Even when he’s right, somehow Jon Katz manages to be wrong. This time around he reviews Walter Gratzer’s Undergrowth of Science. Gratzer’s book has receive a lot of positive reviews and although I haven’t read his book I’ve read a lot of other things he’s written and Undergrowth of Science is probably well worth checking out. One of the major problems today is that Gratzer’s message isn’t self-evidence — most people seem to have a very unrealistic image of how science operates, which makes them gullible recipients of often distorted media messages about science.

This is why I suspect so many Internet-spread myths work so well — the Internet tales mimic closely mainstream sensationalistic reporting.

Anyway, while Katz goes on about how horrible it is that people buy into Pseudoscience, he slips in a bit of his own, writing,

In the media page, these scientific stumbles are particularly dangerous, as they become powerful memes that are rapidly and virally transmitted to the general population by information technologies like TV and the Net.
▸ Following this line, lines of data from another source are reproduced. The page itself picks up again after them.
(** The last steps of [decode]: the newest group and the old ones. *)
Lemma decode_tail d id snmp :
  exists snmp', 
    (let '(d, snmp) :=
       if (0 <? _itimediff (wmul32 id (Z.of_nat (fd_shard_size d))) (wmul32 (fd_newest_shard_id d) (Z.of_nat (fd_shard_size d))))%Z
       then (d <| fd_newest_shard_id := id |>, snmp <| fec_shard_min := id |>) else (d, snmp) in
     discard_shards d snmp) =
    (d <| fd_newest_shard_id := newer d id |>
       <| fd_shard_set := filter (fun kv => Is_true (kept d (newer d id) (fst kv))) (fd_shard_set d) |>, snmp').
Proof. unfold newer. destruct (_ <? _)%Z; [by eexists|]. destruct d. by eexists. Qed.

(** The invariant holds for the sets kept. *)
Lemma kept_sets d (m : gmap Z ShardHeap) (P : Z * ShardHeap -> Prop) `{!forall x, Decision (P x)} :
  (forall id h, m !! id = Some h -> group_ok (fd_shard_size d) id /\
    exists es, heap_rep (fd_data_shards d) (fd_parity_shards d) id h es /\ length es < fd_data_shards d) ->
  forall id h, filter P m !! id = Some h -> group_ok (fd_shard_size d) id /\
    exists es, heap_rep (fd_data_shards d) (fd_parity_shards d) id h es /\ length es < fd_data_shards d.
Proof. intros Hm id h [Hh _]%map_lookup_filter_Some. by apply Hm. Qed.

Lemma inserted_sets d id h es : dec_ok d -> group_ok (fd_shard_size d) id ->
  heap_rep (fd_data_shards d) (fd_parity_shards d) id h es -> length es < fd_data_shards d ->
  forall id' h', <[id := h]> (fd_shard_set d) !! id' = Some h' -> group_ok (fd_shard_size d) id' /\
    exists es, heap_rep (fd_data_shards d) (fd_parity_shards d) id' h' es /\ length es < fd_data_shards d.
Proof.
  intros Hd Hid Hh Hl id' h'. rewrite lookup_insert. case_decide as E.
  - intros [= <-]. subst id'. split; [done|]. by exists es.
  - apply Hd.
Qed.
(** The first packet is lost; the second and the parity shard bring it back. *)
Lemma fec_repairs_witness :
  exists e d wire e' d1 p, fec_encoder_new 2 1 8 = Ok (Some e) /\ fec_decoder_new 2 1 = Ok (Some d) /\
    encoder_run example_inputs 500 e snmp_new = Ok (wire, e', snmp_new) /\
    exists out d' snmp', decoder_run [p; d1] d snmp_new = Ok (out, d', snmp') /\
      recovered_kcp 8 [p; d1] out (repeat 7 20).
Proof.
  pose proof (fec_encoder_new_ok 2 1 8) as He. pose proof (fec_decoder_new_ok 2 1) as Hd.
  destruct (fec_encoder_new 2 1 8) as [[e|]|err|] eqn:Ee; [|lia|lia|destruct He].
  destruct (fec_decoder_new 2 1) as [[d|]|err|] eqn:Ed; [|lia|destruct Hd|destruct Hd].
  destruct (fec_repairs 2 1 8 500 example_inputs e d snmp_new Ee Ed example_inputs_ok) as (wire & e' & Erun & Hrec).
  { vm_compute. discriminate. }
  destruct (example_wire e Ee) as (d0 & d1 & p & e2 & w & Ewire & _ & E1 & Ep). rewrite Erun in Ewire. injection Ewire as -> _.
  assert (fec_seqid (drop 8 p) = Ok 2) as Sp by (rewrite Ep; apply fec_seqid_packet; unfold is_u32; lia).
  assert (fec_seqid (drop 8 d1) = Ok 1) as S1 by (rewrite E1; apply fec_seqid_packet; unfold is_u32; lia).
  destruct (Hrec [drop 8 p; drop 8 d1]) as (out & d' & s' & Erun' & _ & Hc).
  { constructor; [|constructor; [|constructor]]; [right; right; left|right; left]. }
  exists e, d, [d0; d1; p], e', (drop 8 d1), (drop 8 p). split; [reflexivity|]. split; [reflexivity|]. split; [exact Erun|].
  exists out, d', s'. split; [exact Erun'|].
  apply (Hc 0 [drop 8 p; drop 8 d1] [] 0%nat (repeat 7 20) 1000); [lia|lia|reflexivity| | |lia|reflexivity].
  { constructor; [|constructor; [|constructor]]; (eexists; split; [eassumption|vm_compute; discriminate]). }
  exists [2%nat; 1%nat]. split; [apply (bool_decide_unpack _); vm_compute; exact I|]. split; [cbn; lia|].
  intros k Hk. apply elem_of_cons in Hk as [->|Hk].
  - exists (drop 8 p). split; [left|]. split; [exact Sp|lia].
  - apply list_elem_of_singleton in Hk as ->. exists (drop 8 d1). split; [right; left|]. split; [exact S1|lia].
Defined.

(** C24: the decoder is total.  Whatever bytes arrive, any number of packets of any
    length, with any sequence numbers and types, the decoder answers without a
    panic, even while it adopts new shard counts, and stays consistent. *)
Theorem fec_decoder_total ds ps d snmp pkts :
  fec_decoder_new ds ps = Ok (Some d) -> Forall bytes pkts ->
  exists out d' snmp', decoder_run pkts d snmp = Ok (out, d', snmp') /\ dec_ok d'.
Proof.
  intros Ed Hb. pose proof (fec_decoder_new_ok ds ps) as Hd. rewrite Ed in Hd. destruct Hd as (_ & Hd & _).
  clear Ed. revert d snmp Hd. induction Hb as [|pkt pkts Hb _ IH]; intros d snmp Hd; [by eexists _, _, _|].
  cbn [decoder_run]. destruct (decode_ok pkt d snmp Hd Hb) as (out & d1 & s1 & -> & Hd1). cbn [mbind result_bind].
  destruct (IH d1 s1 Hd1) as (outs & d2 & s2 & -> & Hd2). cbn [mbind result_bind]. by eexists _, _, _.
Qed.

Definition example_garbage : list (list Z) := [[]; [1; 0; 0; 0; 242; 0]; [0; 0; 0; 0; 241; 0; 9]; [2; 0; 0; 0; 255; 255; 1; 2]].

Lemma fec_decoder_total_witness :
  exists d out d' snmp', fec_decoder_new 2 1 = Ok (Some d) /\ decoder_run example_garbage d snmp_new = Ok (out, d', snmp').
Proof.
  pose proof (fec_decoder_new_ok 2 1) as Hd.
  destruct (fec_decoder_new 2 1) as [[d|]|err|] eqn:Ed; [|lia|destruct Hd|destruct Hd].
  destruct (fec_decoder_total 2 1 d snmp_new example_garbage Ed) as (out & d' & s' & Erun & _).
  { repeat constructor; unfold is_u8; lia. }
  exists d, out, d', s'. split; [reflexivity|exact Erun].
Defined.

(** C25: one call of [encode].  A packet too short for the header or too long for
    a slot is refused; any other is sealed with the group's next number and its
    size.  The packet that completes a group brings, unless the previous packet is
    too long ago, the parity shards of the code word of the group's regions, with
    the numbers that follow; either way the next group starts. *)
Theorem encode_call e g regs b rto now snmp :
  enc_ok e g regs -> bytes b ->
  let r := shard_region (drop (fe_payload_offset e + 2) b) in
  match encode b rto now e snmp with
  | Err err =>
      (err = PacketTooShort (length b) (fe_payload_offset e + 2) /\ (length b < fe_payload_offset e + 2)%nat) \/
      (err = PacketTooLarge (length b) MTU_LIMIT /\ (MTU_LIMIT < length b)%nat)
  | Ok (ps, b', e', snmp') =>
      snmp' = snmp /\ fe_ts_latest_packet e' = now /\
      b' = take (fe_header_offset e) b ++
        fec_packet (g * Z.of_nat (fe_shard_size e) + zlen regs) TYPE_DATA r /\
      if (length regs + 1 =? fe_data_shards e)%nat then
        enc_ok e' (next_group e g) [] /\
        if i64_sat_sub now (fe_ts_latest_packet e) <? rto
        then Forall2 (parity_packet (fe_codec e) (fe_header_offset e) g (regs ++ [r]))
               (seq (fe_data_shards e) (fe_parity_shards e)) (parity_iter ps)
        else parity_iter ps = []
      else enc_ok e' g (regs ++ [r]) /\ parity_iter ps = []
  | Panic => False
  end.
Proof.
  intros He Hb r. destruct (decide (length b < fe_payload_offset e + 2)%nat) as [Hs|Hs].
  { unfold encode. rewrite (proj2 (Nat.ltb_lt _ _)) by done. by left. }
  destruct (decide (MTU_LIMIT < length b)%nat) as [Hm|Hm].
  { unfold encode. rewrite (proj2 (Nat.ltb_ge _ _)), (proj2 (Nat.ltb_lt _ _)) by lia. by right. }
  destruct (fec_encode_spec e g regs b rto now snmp He) as (ps & e' & -> & _ & Ht & Hcase); [lia|done|].
  split; [done|]. split; [done|]. split; [|exact Hcase]. unfold data_packet. by rewrite (eo_next _ _ _ He).
Qed.

Lemma encode_call_witness :
  exists e, fec_encoder_new 2 1 8 = Ok (Some e) /\
    match encode (repeat 7 20) 500 1000 e snmp_new with
    | Ok (ps, b', _, _) => b' = take 8 (repeat 7 20) ++ fec_packet 0 TYPE_DATA (shard_region (drop 16 (repeat 7 20)))
    | _ => False
    end.
Proof.
  pose proof (fec_encoder_new_ok 2 1 8) as He.
  destruct (fec_encoder_new 2 1 8) as [[e|]|err|] eqn:Ee; [|lia|lia|destruct He].
  destruct He as (_ & He & _ & _ & Eho). pose proof (ep_offset _ (eo_params _ _ _ He)) as Eoff.
  exists e. split; [reflexivity|].
  pose proof (encode_call e 0 [] (repeat 7 20) 500 1000 snmp_new He) as Hc.
  destruct (encode (repeat 7 20) 500 1000 e snmp_new) as [[[[ps b'] e'] s']|err|].
  - destruct Hc as (_ & _ & Eb & _).
    { apply Forall_forall; intros z Hz; apply list_elem_of_In, repeat_spec in Hz; subst; unfold is_u8; lia. }
    rewrite Eoff, Eho in Eb. exact Eb.
  - destruct Hc as [[_ Hl]|[_ Hl]].
    { apply Forall_forall; intros z Hz; apply list_elem_of_In, repeat_spec in Hz; subst; unfold is_u8; lia. }
    { rewrite Eoff, Eho in Hl. cbn in Hl. lia. }
    { unfold MTU_LIMIT in Hl. cbn in Hl. lia. }
  - apply Hc. apply Forall_forall; intros z Hz; apply list_elem_of_In, repeat_spec in Hz; subst; unfold is_u8; lia.
Defined.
Memes? Yuck. I agree with Martin Gardner’s assessment that memes are simply not scientifically useful concepts, but rather represent an extremist sociobiological position that is untenable. Gardner notes that in The Meme Machine, Susan Blackmore goes so far as to say that the self is an illusion.
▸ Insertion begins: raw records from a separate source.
(* ===== verification/Shaper.v ===== *)
(** * The smux write shaper: [shaper.rs]

    One binary heap of requests per stream id, in a hash map, and a doubly linked
    list of the stream ids over a slab of slots, with a cursor: the queue every frame
    of a session goes through.  A [node] that is not in the list (an [expect] of the
    source) and a counter below zero are [Panic]. *)
From stdpp Require Import base list gmap.
From Stdlib Require Import ZArith Lia.
From S2P Require Import Prelude Word Heap.
Local Open Scope Z_scope.

(** [session.rs:ClassId], with its discriminants. *)
Inductive ClassId := Ctrl | Data.

#[export] Instance class_id_eq : EqDecision ClassId.
Proof. solve_decision. Defined.

Definition class_discriminant (c : ClassId) : Z := match c with Ctrl => 0 | Data => 1 end.

(** [itimediff]. *)
Definition itimediff (later earlier : Z) : Z := i32 (wsub32 later earlier).

Section Shaper.
Context {T : Type}.

Record WriteRequest := mkWriteRequest {
  wr_class : ClassId;
  wr_sid : Z;
  wr_seq : Z;
  wr_body : T;
}.

(** ** [ShaperHeap]

    The sift loops are those of [BinHeap]. *)
Definition wr_less (a b : WriteRequest) : bool :=
  if decide (wr_class a = wr_class b) then 0 <? itimediff (wr_seq b) (wr_seq a)
  else class_discriminant (wr_class a) <? class_discriminant (wr_class b).

Abbreviation ShaperHeap := (list WriteRequest).

Definition shaper_heap_push (h : ShaperHeap) (req : WriteRequest) : ShaperHeap := heap_push wr_less h req.
Definition shaper_heap_pop (h : ShaperHeap) : option (WriteRequest * ShaperHeap) := heap_pop wr_less h.
Definition shaper_heap_is_empty (h : ShaperHeap) : bool := match h with [] => true | _ => false end.

(** ** [RrList] *)

Record RrNode := mkRrNode {
  rn_sid : Z;
  rn_prev : option nat;
  rn_next : option nat;
}.

Record RrList := mkRrList {
  rr_slots : list (option RrNode);
  rr_free : list nat;             (** the free slots, the last one used first *)
  rr_front : option nat;
  rr_back : option nat;
  rr_len : nat;
}.

#[export] Instance rr_node_eta : EtaRecord RrNode := fun n => mkRrNode (rn_sid n) (rn_prev n) (rn_next n).
#[export] Instance rr_list_eta : EtaRecord RrList :=
  fun l => mkRrList (rr_slots l) (rr_free l) (rr_front l) (rr_back l) (rr_len l).

Definition rr_new : RrList := mkRrList [] [] None None 0.

Definition rr_node (l : RrList) (id : nat) : io RrNode :=
  slot ← unwrap (rr_slots l !! id); unwrap slot.

(** [*self.node_mut(id) = f(node)]. *)
Definition rr_node_mut (l : RrList) (id : nat) (f : RrNode -> RrNode) : io RrList :=
  node ← rr_node l id;
  Ok (l <| rr_slots := <[id := Some (f node)]> (rr_slots l) |>).

Definition rr_sid (l : RrList) (id : nat) : io Z := node ← rr_node l id; Ok (rn_sid node).
Definition rr_next (l : RrList) (id : nat) : io (option nat) := node ← rr_node l id; Ok (rn_next node).

(** [Vec::pop] of the free list. *)
Definition free_pop (free : list nat) : option (nat * list nat) :=
  slot ← last free; Some (slot, take (length free - 1) free).

Definition rr_push_back (l : RrList) (sid : Z) : io (nat * RrList) :=
  let node := mkRrNode sid (rr_back l) None in
  '(id, l) ← (match free_pop (rr_free l) with
    | Some (slot, free) =>
        if (slot <? length (rr_slots l))%nat then
          Ok (slot, l <| rr_free := free |> <| rr_slots := <[slot := Some node]> (rr_slots l) |>)
        else Panic
    | None => Ok (length (rr_slots l), l <| rr_slots := rr_slots l ++ [Some node] |>)
    end : io (nat * RrList));
  l ← (match rr_back l with
    | Some back => rr_node_mut l back (fun n => n <| rn_next := Some id |>)
    | None => Ok (l <| rr_front := Some id |>)
    end : io RrList);
  Ok (id, l <| rr_back := Some id |> <| rr_len := S (rr_len l) |>).

Definition rr_remove (l : RrList) (id : nat) : io RrList :=
  node ← rr_node l id;
  let prev := rn_prev node in
  let next := rn_next node in
  l ← (match prev with
    | Some p => rr_node_mut l p (fun n => n <| rn_next := next |>)
    | None => Ok (l <| rr_front := next |>)
    end : io RrList);
  l ← (match next with
    | Some n => rr_node_mut l n (fun n => n <| rn_prev := prev |>)
    | None => Ok (l <| rr_back := prev |>)
    end : io RrList);
  len ← usize_sub (rr_len l) 1;
  Ok (l <| rr_slots := <[id := None]> (rr_slots l) |> <| rr_free := rr_free l ++ [id] |> <| rr_len := len |>).

(** ** [ShaperQueue] *)

Record ShaperQueue := mkShaperQueue {
  sq_count : nat;
  sq_streams : gmap Z ShaperHeap;
  sq_rr_list : RrList;
  sq_next : option nat;
}.

#[export] Instance shaper_queue_eta : EtaRecord ShaperQueue :=
  fun q => mkShaperQueue (sq_count q) (sq_streams q) (sq_rr_list q) (sq_next q).

Definition shaper_new : ShaperQueue := mkShaperQueue 0 ∅ rr_new None.

Definition shaper_push (q : ShaperQueue) (req : WriteRequest) : io ShaperQueue :=
  let sid := wr_sid req in
  '(q, heap) ← (match sq_streams q !! sid with
    | Some heap => Ok (q, heap)
    | None =>
        '(elem, rr) ← rr_push_back (sq_rr_list q) sid;
        let next := match sq_next q with None => Some elem | next => next end in
        Ok (q <| sq_rr_list := rr |> <| sq_next := next |>, [])
    end : io (ShaperQueue * ShaperHeap));
  Ok (q <| sq_streams := <[sid := shaper_heap_push heap req]> (sq_streams q) |>
        <| sq_count := S (sq_count q) |>).

(** [self.rr_list.next(current).or_else(|| self.rr_list.front())]. *)
Definition next_or_front (l : RrList) (current : nat) : io (option nat) :=
  next ← rr_next l current;
  Ok (match next with None => rr_front l | next => next end).

(** What happens when the heap of [sid] gave [req] and became [heap]. *)
Definition shaper_served (q : ShaperQueue) (current : nat) (sid : Z) (req : WriteRequest) (heap : ShaperHeap)
  : io (option WriteRequest * ShaperQueue) :=
  count ← usize_sub (sq_count q) 1;
  next ← next_or_front (sq_rr_list q) current;
  let q := q <| sq_streams := <[sid := heap]> (sq_streams q) |> <| sq_count := count |> <| sq_next := next |> in
  if shaper_heap_is_empty heap then
    rr ← rr_remove (sq_rr_list q) current;
    let q := q <| sq_streams := delete sid (sq_streams q) |> <| sq_rr_list := rr |> in
    let q := if (rr_len rr =? 0)%nat then q <| sq_next := None |> else q in
    Ok (Some req, q)
  else Ok (Some req, q).

(** The scan; [fuel] bounds the elements it visits. *)
Fixpoint shaper_scan (fuel : nat) (q : ShaperQueue) (start current : nat)
  : io (option WriteRequest * ShaperQueue) :=
  match fuel with
  | O => Panic
  | S fuel =>
      sid ← rr_sid (sq_rr_list q) current;
      match sq_streams q !! sid ≫= shaper_heap_pop with
      | Some (req, heap) => shaper_served q current sid req heap
      | None =>
          current ← next_or_front (sq_rr_list q) current;
          match current with
          | None => Ok (None, q)
          | Some id => if (id =? start)%nat then Ok (None, q) else shaper_scan fuel q start id
          end
      end
  end.

(** A round of the list visits each of its elements once. *)
Definition shaper_pop (q : ShaperQueue) : io (option WriteRequest * ShaperQueue) :=
  match sq_next q with
  | None => Ok (None, q)
  | Some start =>
      if (sq_count q =? 0)%nat then Ok (None, q)
      else shaper_scan (S (rr_len (sq_rr_list q))) q start start
  end.

Definition shaper_is_empty (q : ShaperQueue) : bool := (sq_count q =? 0)%nat.
Definition shaper_len (q : ShaperQueue) : nat := sq_count q.
Definition shaper_num_streams (q : ShaperQueue) : nat := size (sq_streams q).
End Shaper.

Arguments WriteRequest : clear implicits.
Arguments ShaperQueue : clear implicits.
Sometimes, for example, I am unsure what to think about some new phenomena. So I find every article on the topic I can on the Internet, print out the most promising looking ones, read the articles and then try to make up my mind. According to Blackmore I am living a lie. What is really going on is a competition between different memes in my brain which gives me the illusion of free choice, but in fact what I finally decide about the matter is dictated completely by the memes,

The self is not the initiator of actions, it
does not ‘have’ consciousness and it does not ‘do’ the deliberating. There is no truth in the idea of an inner self inside my body that controls the body and is conscious. Because this is false, so is the idea of my conscious self having free will.
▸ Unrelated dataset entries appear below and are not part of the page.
(** Throwing away what a stream holds gives its tokens back. *)
Lemma discard_ok s o t : session_ok s -> ss_objs s !! o = Some t ->
  let buf := st_buffer t in
  let t' := t <| st_buffer := (buf <| sb_chunks := [] |> <| sb_len := 0%nat |>) |> in
  good s (Discarded o) (if (0 <? sb_len buf)%nat then return_tokens (set_obj s o t') (sb_len buf) else set_obj s o t').
Proof.
  intros Hs Ho buf t'.
  assert (Hacc : accounts s (Discarded o) (set_obj s o t')).
  { intros o' Hne. rewrite (contents_set _ _ _ _ _ Ho), decide_False by (intros ->; done). cbn. by rewrite app_nil_r. }
  destruct (Nat.ltb_spec 0 (sb_len buf)).
  - split; [|exact Hacc]. by apply (set_obj_tokens s o t).
  - split; [|exact Hacc]. pose proof (Forall_lookup_1 _ _ _ _ (so_bufs _ Hs) Ho) as [H1 H2]. fold buf in H1, H2.
    apply (set_obj_same_len s o t); try done; cbn; fold buf; [|lia].
    assert (length (concat (sb_chunks buf)) = 0%nat) as H0 by lia. destruct (sb_chunks buf) as [|c cs]; [done|].
    apply Forall_cons in H2 as [Hc _]. rewrite concat_nonempty_cons in H0. destruct c; [done|cbn in H0; lia].
Qed.

Lemma stream_recycle_ok s o t : session_ok s -> ss_objs s !! o = Some t ->
  exists s', stream_recycle s o = Ok s' /\ good s (Discarded o) s'.
Proof.
  intros Hs Ho. unfold stream_recycle, get_obj, recycle_tokens. rewrite Ho. cbn [unwrap mbind result_bind].
  eexists. split; [reflexivity|]. apply (discard_ok s o t Hs Ho).
Qed.

Lemma stream_closed_ok s o t : session_ok s -> ss_objs s !! o = Some t ->
  exists s', stream_closed s o = Ok s' /\ good s (Discarded o) s'.
Proof.
  intros Hs Ho. unfold stream_closed, get_obj. rewrite Ho. cbn [unwrap mbind result_bind].
  destruct (stream_recycle_ok s o t Hs Ho) as (s1 & -> & Hok & Hacc). cbn [mbind result_bind].
  eexists. split; [reflexivity|]. split; [by apply remove_good|exact Hacc].
Qed.

Lemma drop_inner_ok s o t : session_ok s -> ss_objs s !! o = Some t ->
  exists s', drop_inner s o = Ok s' /\ good s (Discarded o) s'.
Proof.
  intros Hs Ho. unfold drop_inner, get_obj. rewrite Ho. cbn [unwrap mbind result_bind].
  eexists. split; [reflexivity|]. apply (discard_ok s o t Hs Ho).
Qed.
While I tend to agree with the sociobiological position a great deal, it is this sort of extreme and clearly false claim that makes people reject sociobiology altogether as inherently unscientific and absurd. I assume that Richard Dawkins, Daniel Dennett and others would object as superstitious the claim that a person was literally motivated to perform a given action because a demon inhabited his or her body, and yet the claim that memes and genes are responsible for all human actions is simply this demonic claim wrapped up in scientific finery.